Bertoluzzo (Vodafone Italia): "Per l'Ict serve un progetto di sistema"

OUTLOOK 2010/2

Cosa segna il barometro dell’Ict italiano in questo inizio del 2010? Siamo andati a sentire i pareri dei maggiori top manager delle aziende del settore. L'Ad di Vodafone Italia: "Serve chiarezza sulle strategie politiche. Fondamentale individuare le regole per sostenere gli investimenti"

Il Governo ha dimostrato un grande impegno per arginare gli effetti di una involuzione economica e oggi cominciamo a vederne i frutti. Le azioni intraprese sono state coerenti con quelle della Unione Europea, talvolta anticipandole. Tuttavia dalla crisi si esce con impegni forti e chiari e politiche di innovazione infrastrutturale, strettamente connesse al tema degli investimenti.
Quanto alla reazione dei consumi, nel settore Ict si assiste ad una flessione, pur restando le comunicazioni un bene primario, specie in periodi difficili.
Guardando al futuro, crediamo che investire in infrastrutture e servizi in una fase di crisi sia una buona exit strategy. Noi investiamo da sempre in Italia, e continueremo a farlo anche quest’anno, in modo del tutto indipendente dalle politiche di finanziamento pubblico.

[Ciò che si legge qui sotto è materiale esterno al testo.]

(** On a concrete list: the first [ice-name] is empty, so the name stays
    empty although a later [ice-name] is set; the [ice-genre] value
    after an unrelated header is taken. *)
Lemma ice_meta_first_header_witness :
  let hs := [mkHeader "ice-genre" "Jazz"; mkHeader "ice-name" ""; mkHeader "ice-name" "Radio"] in
  name (IceMeta_from hs) = None /\ genre (IceMeta_from hs) = Some "Jazz".
Proof.
  intros hs. destruct (ice_meta_first_header hs) as [Hf _]. split.
  - destruct (Hf "ice-name" name) as [_ H]; [simpl; tauto|].
    rewrite (H [mkHeader "ice-genre" "Jazz"] "" [mkHeader "ice-name" "Radio"]).
    + vm_compute. reflexivity.
    + reflexivity.
    + constructor; [discriminate | constructor].
  - destruct (Hf "ice-genre" genre) as [_ H]; [simpl; tauto|].
    rewrite (H [] "Jazz" [mkHeader "ice-name" ""; mkHeader "ice-name" "Radio"]).
    + vm_compute. reflexivity.
    + reflexivity.
    + constructor.
Defined.

(* ------------------------------------------------------------------ *)
(** ** Startup, statistics and the reaper *)

Lemma lookup_foldl_stats (w : World) (l : list (string * Mount)) (acc : gmap string Stats) (k : string) :
  NoDup l.*1 ->
  foldl (fun map (nm : string * Mount) => <[nm.1 := stats w nm.2]> map) acc l !! k =
  match (list_to_map l : gmap string Mount) !! k with
  | Some m => Some (stats w m)
  | None => acc !! k
  end.
Proof.
  revert acc. induction l as [|[k' m'] l IH]; intros acc Hnd; [done|].
  apply NoDup_cons in Hnd as [Hk Hl]. cbn [foldl fst snd]. rewrite IH by done.
  simpl. destruct (decide (k = k')) as [->|Hne].
  - rewrite lookup_insert_eq. rewrite not_elem_of_list_to_map_1 by done.
    by rewrite lookup_insert_eq.
  - rewrite !lookup_insert_ne by congruence. done.
Qed.

Theorem get_mount_stats_fmap (w : World) : get_mount_stats w = stats w <$> mounts w.
Proof.
  apply map_eq. intros k. unfold get_mount_stats.
  rewrite lookup_foldl_stats by apply NoDup_fst_map_to_list.
  rewrite list_to_map_to_list, lookup_fmap.
  by destruct (mounts w !! k).
Qed.

Lemma register_closed (w : World) (nc : string * MountConfig) :
  closed_mounts w -> closed_mounts (register_configured w nc).
Proof.
  destruct nc as [n mc]. intros Hw k m. unfold register_configured, add_mount. simpl.
  destruct (decide (sub_sender m = next_chan w)) as [Hs|Hs];
  destruct (decide (stat_receiver m = next_chan w)) as [Hr|Hr].
  - rewrite Hs, Hr, !lookup_insert_eq. by destruct (mounts w !! n).
  - destruct (mounts w !! n) eqn:En; simpl; intros Hk.
    + destruct (Hw _ _ Hk) as [_ H2]. rewrite Hs, lookup_insert_eq, lookup_insert_ne by done. done.
    + destruct (decide (k = n)) as [->|Hne].
      * rewrite lookup_insert_eq in Hk. injection Hk as <-. simpl in Hr. done.
      * rewrite lookup_insert_ne in Hk by done. destruct (Hw _ _ Hk) as [_ H2].
        rewrite Hs, lookup_insert_eq, lookup_insert_ne by done. done.
  - destruct (mounts w !! n) eqn:En; simpl; intros Hk.
    + destruct (Hw _ _ Hk) as [H1 _]. rewrite Hr, lookup_insert_eq, lookup_insert_ne by done. done.
    + destruct (decide (k = n)) as [->|Hne].
      * rewrite lookup_insert_eq in Hk. injection Hk as <-. simpl in Hs. done.
      * rewrite lookup_insert_ne in Hk by done. destruct (Hw _ _ Hk) as [H1 _].
        rewrite Hr, lookup_insert_eq, lookup_insert_ne by done. done.
  - destruct (mounts w !! n) eqn:En; simpl; intros Hk.
    + rewrite !lookup_insert_ne by done. exact (Hw _ _ Hk).
    + destruct (decide (k = n)) as [->|Hne].
      * rewrite lookup_insert_eq in Hk. injection Hk as <-. simpl in Hs. done.
      * rewrite lookup_insert_ne in Hk by done. rewrite !lookup_insert_ne by done. exact (Hw _ _ Hk).
Qed.
(** C8: when the text layer of a page gave the footnotes [fns] and the
    OCR line source yields no lines, [process_page] returns the empty
    paragraph list with [fns]; a failure of rendering or OCR is recovered
    as an empty line list, so the same holds then. *)
Theorem process_page_without_ocr_lines self page_num fns :
  extract_footnotes_pymupdf self page_num = Ok fns →
  (extract_text_with_ocr self page_num = [] →
   process_page self page_num = Ok ([], fns))
  ∧ (∀ pg e,
       load_page self page_num = Ok pg → image_to_string pg = Raise e →
       extract_text_with_ocr self page_num = []
       ∧ process_page self page_num = Ok ([], fns)).
Proof.
  intros Hfns.
  assert (extract_text_with_ocr self page_num = [] →
          process_page self page_num = Ok ([], fns)) as Hempty.
  { intros Hlines. unfold process_page. rewrite Hfns; simpl. by rewrite Hlines. }
  split; [exact Hempty|].
  intros pg e Hpg Hocr.
  pose proof (ocr_failure_gives_no_lines _ _ _ _ Hpg Hocr) as Hlines.
  split; [exact Hlines|by apply Hempty].
Qed.

Lemma process_page_without_ocr_lines_witness :
  extract_footnotes_pymupdf chunker_without_ocr 2 = Ok [footnote_with_continuation]
  ∧ extract_text_with_ocr chunker_without_ocr 2 = []
  ∧ process_page chunker_without_ocr 2 = Ok ([], [footnote_with_continuation]).
Proof.
  split; [apply extract_with_continuation|].
  split; [by vm_compute|].
  destruct (process_page_without_ocr_lines chunker_without_ocr 2
              [footnote_with_continuation] extract_with_continuation) as [Hempty _].
  apply Hempty. by vm_compute.
Defined.

(* ------------------------------------------------------------------ *)
(** ** The chunk assembler *)

(** C4, evaluated where the code departs from it: with one paragraph on
    page 4 and footnotes on pages 3 and 4, the assembler emits the
    paragraph chunk and the chunk of the footnote of page 4; the footnote
    of page 3, a page without paragraphs, gives rise to no chunk. *)
Theorem lone_footnote_gets_no_chunk :
  create_semantic_chunks chunker_with_lone_footnote
  = [paragraph_chunk 1 sample_paragraph; footnote_chunk 2 footnote_page_4]
  ∧ footnote_page_3 ∈ footnotes chunker_with_lone_footnote
  ∧ Forall (fun c => footnote_numbers c ≠ [fn_number footnote_page_3])
      (create_semantic_chunks chunker_with_lone_footnote).
Proof.
  assert (create_semantic_chunks chunker_with_lone_footnote
          = [paragraph_chunk 1 sample_paragraph; footnote_chunk 2 footnote_page_4])
    as Hchunks by (vm_compute; reflexivity).
  split; [exact Hchunks|]. split; [constructor|].
  rewrite Hchunks. by repeat constructor.
Qed.

(* ------------------------------------------------------------------ *)
(** ** The distributed orchestrator *)

(** C7, evaluated where the code departs from it: for 106 pages, 6
    skipped and 50 pages per partition the page range does split into the
    two partitions 7..56 and 57..106, but the run raises when the job is
    submitted: the function handed to [flatMap] is a bound method of the
    orchestrator, which holds the Spark session, and cannot be pickled.
    No page entry is collected and nothing is aggregated; no run of
    [process_document_distributed] returns, whatever the configuration and
    the page count.  The 100 entries of the claim are what the partition
    function gives when it is run on the two partitions directly. *)
Theorem distributed_run_never_returns path start_time end_time :
  page_partitions notebook_config 106 = Ok [range 7 57; range 57 107]
  ∧ collect_results path notebook_config 106 = Raise PicklingError
  ∧ process_document_distributed path notebook_config 106 start_time end_time
    = Raise PicklingError
  ∧ (∀ c total_pages r,
       process_document_distributed path c total_pages start_time end_time
       ≠ Ok r)
  ∧ length (flat_map (_process_page_partition path notebook_config)
              [range 7 57; range 57 107]) = 100%nat
  ∧ map pe_page (flat_map (_process_page_partition path notebook_config)
                   [range 7 57; range 57 107]) = range 7 107.
Proof.
  split; [by vm_compute|]. split; [by vm_compute|]. split; [by vm_compute|].
  split; [|split; by vm_compute].
  intros c total_pages r.
  unfold process_document_distributed, collect_results.
  destruct (total_pages =? 0); [done|].
  destruct (page_partitions c total_pages) as [partitions|e]; simpl; [|done].
  unfold parallelize.
  by destruct (Z.of_nat (length partitions) =? 0).
Qed.
(** C10.  A text returned by [requestTextResponse] holds code units
    between 32 and 126 only, hence neither CR nor LF and never the
    delimiter CR LF: splitting it on CR LF leaves it in one piece, the
    expression of [parseTextResponse] cannot match it, and [getResults]
    returns at most one line. *)
Theorem requestTextResponse_printable_only :
  forall (T : Type) (usb : UsbModule T),
    (forall command s text s' tr,
        Protocol.requestTextResponse usb command s = (Normal text, s', tr) ->
        Forall (fun c => 32 <= Js.code c <= 126) text
        /\ ~ In TextRegex.CR text /\ ~ In TextRegex.LF text
        /\ (forall pre post, text <> pre ++ TextRegex.crlf ++ post)
        /\ Js.split TextRegex.crlf text = [text]
        /\ TextRegex.regex_match text = None
        /\ fst (Driver.parseTextResponse text) = None)
    /\ (forall s records s' tr,
        Protocol.getResults usb s = (Normal records, s', tr) ->
        (List.length records <= 1)%nat
        /\ Forall (fun line => ~ In TextRegex.CR line /\ ~ In TextRegex.LF line)
             records).
Proof.
  intros T usb.
  assert (Hreq : forall command s text s' tr,
             Protocol.requestTextResponse usb command s = (Normal text, s', tr) ->
             Forall (fun c => 32 <= Js.code c <= 126) text
             /\ ~ In TextRegex.CR text /\ ~ In TextRegex.LF text).
  { intros command s text s' tr H.
    apply requestTextResponse_text in H as [bytes ->].
    pose proof (fromCharCode_printable bytes) as Hp.
    repeat split; [exact Hp | |];
      apply (printable_not_ctl _ _ Hp); vm_compute; reflexivity. }
  split.
  - intros command s text s' tr H.
    destruct (Hreq _ _ _ _ _ H) as (Hp & Hcr & Hlf).
    repeat split; auto.
    + intros pre post ->. apply Hcr. apply in_or_app. right. now left.
    + unfold Js.split. now rewrite split_no_CR.
    + now apply no_CR_unmatched.
    + unfold Driver.parseTextResponse. rewrite no_CR_unmatched by exact Hcr.
      destruct (_ || _); reflexivity.
  - intros s records s' tr H. unfold Protocol.getResults in H.
    unfold Eff.try_catch, Eff.bind in H.
    destruct (Protocol.requestTextResponse usb _ s) as [[[text|e] s1] tr1] eqn:E;
      [|unfold Eff.throw in H; discriminate H].
    destruct (Hreq _ _ _ _ _ E) as (Hp & Hcr & Hlf).
    unfold Eff.ret in H.
    destruct (_ && _); injection H as <- _ _.
    + unfold Protocol.crlf, Js.split.
      rewrite split_no_CR by (intros Hin; apply Hcr; now apply In_trim_inv).
      cbn [rev app filter].
      destruct (Protocol.nonblank (Js.trim text)); simpl; split; try lia;
        repeat constructor; intros Hin; [apply Hcr | apply Hlf];
        now apply In_trim_inv.
    + simpl. split; [lia | constructor].
Qed.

Parallelamente l’intera industria è chiamata a fare efficienza sui costi, un’area che richiede un crescente impegno ma che è essenziale per finanziare gli investimenti che stiamo sostenendo per costruire il nostro futuro. La questione è se continuare a sostenere importanti investimenti per manutenere una rete in rame destinata a non soddisfare le esigenze del mercato perché sempre più esposta a problemi di degrado, diafonia ed interferenze nelle grandi città, oppure  conviene indirizzare gli sforzi degli investitori su una  nuova rete futureproof in fibra ottica.
Di fronte alle incertezze di indirizzo dei fondi pubblici, apprezziamo la cautela con cui il decisore politico si è mosso per far fronte a diverse esigenze.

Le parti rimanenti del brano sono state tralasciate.